Given the records below, would you repeat exactly the lines that begin at the one containing "sound strict n s" and end at the one containing "intros S N0", inclusive?

Collected data entries:
= = = =

(** A connection with an unused pickup channel that the pool evicts loses its sender. *)
Lemma evicted_ok strict (P : Prop) w : ~ P -> w_user w = Nobody -> slot_ok strict P (set_sender SenderGone w).
Proof. intros N U. split; cbn; rewrite ?U; try contradiction; try discriminate; auto. Qed.
Lemma sound_checkin strict n size u surplus s :
  sound strict n s -> 0 <= n -> n < 4294967296 - 1 -> exists n', n <= n' <= n + 1 /\ sound strict n' (checkin size u surplus s).
Proof.
  intros S N0 N1. unfold checkin. destruct surplus; [exists n; split; [lia | exact S]|]. exists (n + 1). split; [lia|].
  pose proof S as [(l & P & K) B C D]. set (c := p_next s) in *. set (w := {| w_key := u_key u |}). unfold meta_of. cbn [w_key w].
  assert (p_slots s !! c = None) as Fresh.
  { destruct (p_slots s !! c) as [v|] eqn:V; [|reflexivity]. destruct (C _ _ V) as (j & J & E). rewrite B in E. symmetry in E. destruct (id_of_inj j n); [lia.. | exact E]. }
  assert (~ idle (p_pool s) c) as Ni by (intros (x & X & E)%(idle_in _ _ _ P); destruct (K x X) as (v & V & _); rewrite E in V; congruence).
  destruct (put size _ c (p_pool s)) as [g sigs] eqn:Pu. destruct (put_idle _ _ _ _ _ _ _ P Ni Pu) as (l' & P' & Sub & Sig).
  apply sound_count. split; cbn [p_pool p_slots p_next].
  - exists l'. split; [exact P'|]. intros x X. assert (exists v, <[c:=w]> (p_slots s) !! i_id x = Some v /\ w_key v = i_key x) as (v & V & Kv).
    { destruct (Sub x X) as [X'|[E Ek]]; [|rewrite E, lookup_insert_eq; exists w; auto]. destruct (K x X') as (v & V & Kv). exists v. split; [|exact Kv].
      rewrite lookup_insert_ne; [exact V|]. intros E. rewrite E in Fresh. congruence. }
    destruct Sig as [[-> _]|(ev & -> & _)]; cbn [deliver_all fold_left deliver]; [eauto|].
    destruct (decide (i_id x = ev)) as [E|E]; [rewrite E in *; rewrite lookup_alter_eq, V; eexists; split; [reflexivity | exact Kv] | rewrite lookup_alter_ne by congruence; eauto].
  - rewrite B. apply id_of_next.
  - assert (forall d v, <[c:=w]> (p_slots s) !! d = Some v -> named (n + 1) d) as Nm.
    { intros d v [[<- _]|[_ V]]%lookup_insert_Some; [exists n; split; [lia | exact B]|]. destruct (C _ _ V) as (j & J & E). exists j. split; [lia | exact E]. }
    destruct Sig as [[-> _]|(ev & -> & _)]; cbn [deliver_all fold_left deliver]; [exact Nm|]. intros d v V.
    destruct (decide (d = ev)) as [->|E]; [rewrite lookup_alter_eq in V; destruct (<[c:=w]> (p_slots s) !! ev) eqn:Q; [exact (Nm _ _ Q) | discriminate] | rewrite lookup_alter_ne in V by congruence; exact (Nm _ _ V)].
  - assert (forall Q d v, (forall e, Q e <-> idle (p_pool s) e \/ e = c) -> <[c:=w]> (p_slots s) !! d = Some v -> slot_ok strict (Q d) v) as Ins.
    { intros Q d v E [[<- <-]|[Ne V]]%lookup_insert_Some; [split; cbn; auto; try congruence; intros; apply E; auto|]. apply (slot_ok_iff strict (idle (p_pool s) d)); [rewrite E; intuition congruence | exact (D _ _ V)]. }
    destruct Sig as [[-> Id]|(ev & -> & Ie & Id)]; cbn [deliver_all fold_left deliver]; intros d v V; [exact (Ins _ _ _ Id V)|].
    destruct (decide (d = ev)) as [->|E].
    + rewrite lookup_alter_eq in V. destruct (<[c:=w]> (p_slots s) !! ev) as [v0|] eqn:Q; [|discriminate]. injection V as <-.
      apply evicted_ok; [rewrite Id; tauto|]. apply (sl_idle _ _ _ (Ins (fun e => idle (p_pool s) e \/ e = c) _ _ (fun _ => iff_refl _) Q)). exact Ie.
    + rewrite lookup_alter_ne in V by congruence. apply (slot_ok_iff strict (idle (p_pool s) d \/ d = c)); [rewrite Id; tauto|]. exact (Ins (fun e => idle (p_pool s) e \/ e = c) _ _ (fun _ => iff_refl _) V).
Qed.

= = = =

## SOLUTION TO THE EXERCISE
  sound strict n s -> 0 <= n -> n < 4294967296 - 1 -> exists n', n <= n' <= n + 1 /\ sound strict n' (checkin size u surplus s).
Proof.
  intros S N0 N1. unfold checkin. destruct surplus; [exists n; split; [lia | exact S]|]. exists (n + 1). split; [lia|].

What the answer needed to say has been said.